Here's the first time we got stuck... Turns out flash flooding a few weeks before had washed soft sand across the old sandy tracks in this desolate area of sheep herding. The ground surface was marked by mini-deltas, braided stream channels, and all kinds of tiny miniaturized flood features in the fine sand. We ended up leaving the vehicles in disarray all over the desert and hiked in the last couple of kilometers to the campsite.
In the morning, Chris handed out some aerial photos and we sent the students off into the desert while the instructor team got started on the digging out process.
Due to the mid-day heat, we started them out early in the morning and had them return to camp for lunch/siesta and back out for more mapping in the afternoon. This was the first time for me mapping in an essentially all-intrusive landscape. There was enough diversity in the intrusive suites that it's not too hard to tell them apart in the field. In contrast to mapping bedded rocks however, structures are often obscured and it's almost impossible to predict what you might see at the next outcrop since you have no "initial shape" model to work from. That means you have to actually visit every outcrop you can find. This makes things a bit slower...

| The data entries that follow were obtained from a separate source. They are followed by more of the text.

(** What a round computes, its asserts holding. *)
Lemma round_ok f i up down : wf f -> (i < 4)%nat -> word 32 up -> word 32 down ->
  exists p, round f i (up, down) = Ok (Z.lxor down p, up) /\ word 32 p.
Proof.
  intros (Hw & Hk & Hs & Hp & HFs & HFp) Hi Hu Hd. unfold round.
  destruct (lookup_lt_is_Some_2 (keys f) i) as [k Ek]; [lia|].
  destruct (lookup_lt_is_Some_2 (sMat f) i) as [s Es]; [lia|].
  destruct (lookup_lt_is_Some_2 (pMat f) i) as [p Ep]; [lia|].
  rewrite (rd_some _ _ _ Ek), (rd_some _ _ _ Es), (rd_some _ _ _ Ep), Hw.
  unfold mbind, outcome_bind. change (Z.to_nat (64 / 2)) with 32%nat.
  destruct (matrix_apply_ok s (Z.lor up k) 64 32 0 0) as (sr & -> & Hsr);
    [lia|by eapply (Forall_lookup_1 _ _ _ _ HFs)|by apply word_0|].
  rewrite word_shiftr_0 by done. cbn [check].
  destruct (matrix_apply_ok p sr 32 32 0 0) as (pr & -> & Hpr);
    [lia|by eapply (Forall_lookup_1 _ _ _ _ HFp)|by apply word_0|].
  rewrite !word_shiftr_0 by done. cbn [check]. eauto.
Qed.

(** The permutation value only depends on [up]. *)
Lemma round_xor f i up down1 down2 r1 r2 :
  round f i (up, down1) = Ok r1 -> round f i (up, down2) = Ok r2 ->
  Z.lxor (fst r1) (fst r2) = Z.lxor down1 down2 /\ snd r1 = up /\ snd r2 = up.
Proof.
  unfold round. unfold mbind, outcome_bind.
  destruct (rd (keys f) i) as [k|], (rd (sMat f) i) as [s|], (rd (pMat f) i) as [p|]; try discriminate.
  destruct (matrix_apply s _ _ _ _ _) as [sr|]; [|discriminate].
  destruct (check (Z.shiftr sr 32 =? 0)); [|discriminate].
  destruct (matrix_apply p _ _ _ _ _) as [pr|]; [|discriminate].
  destruct (check (Z.shiftr pr 32 =? 0)), (check (Z.shiftr up 32 =? 0)); try discriminate.
  destruct (check (Z.shiftr down1 32 =? 0)), (check (Z.shiftr down2 32 =? 0)); try discriminate.
  intros [= <-] [= <-]. cbn. split; [|done]. lxor_ac.
Qed.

Here's an intrusive contact between medium-grained pink granite (top) and porphyritic adamelite (bottom). The adamelite is easy to identify because it has those big squarish feldspar crystals. The intrusive contacts here are "soft" like this - and irregular.
The country rock to all these intrusives is the Orange River Volcanic Suite. These were generally some gritty, blackish-green actinolite metabasalt and some metasediments. Here's a quartz-talcy shear zone with a sheath folded quartz vein!!!! Props to Johann the metamorphic petrologist who found this and showed it to me!!
Here's the class checking out some of the amphibolites in the ORVS:
Duane caught this crazy beetle out of the air. They buzz around slow and lazy making a mini-helicopter sound.
Here's an awesome fault surface in the ORVS. The rock here is a quartz porphyry - maybe - but it might be a metasomatic product. The thin darker pink layer on the surface of the outcrop is a cataclasite layer, and the rounded quartz grains get stretched out into ellipsoids with increasing flattening toward the cataclasite layer - and oh yes, I got a gorgeous big oriented sample.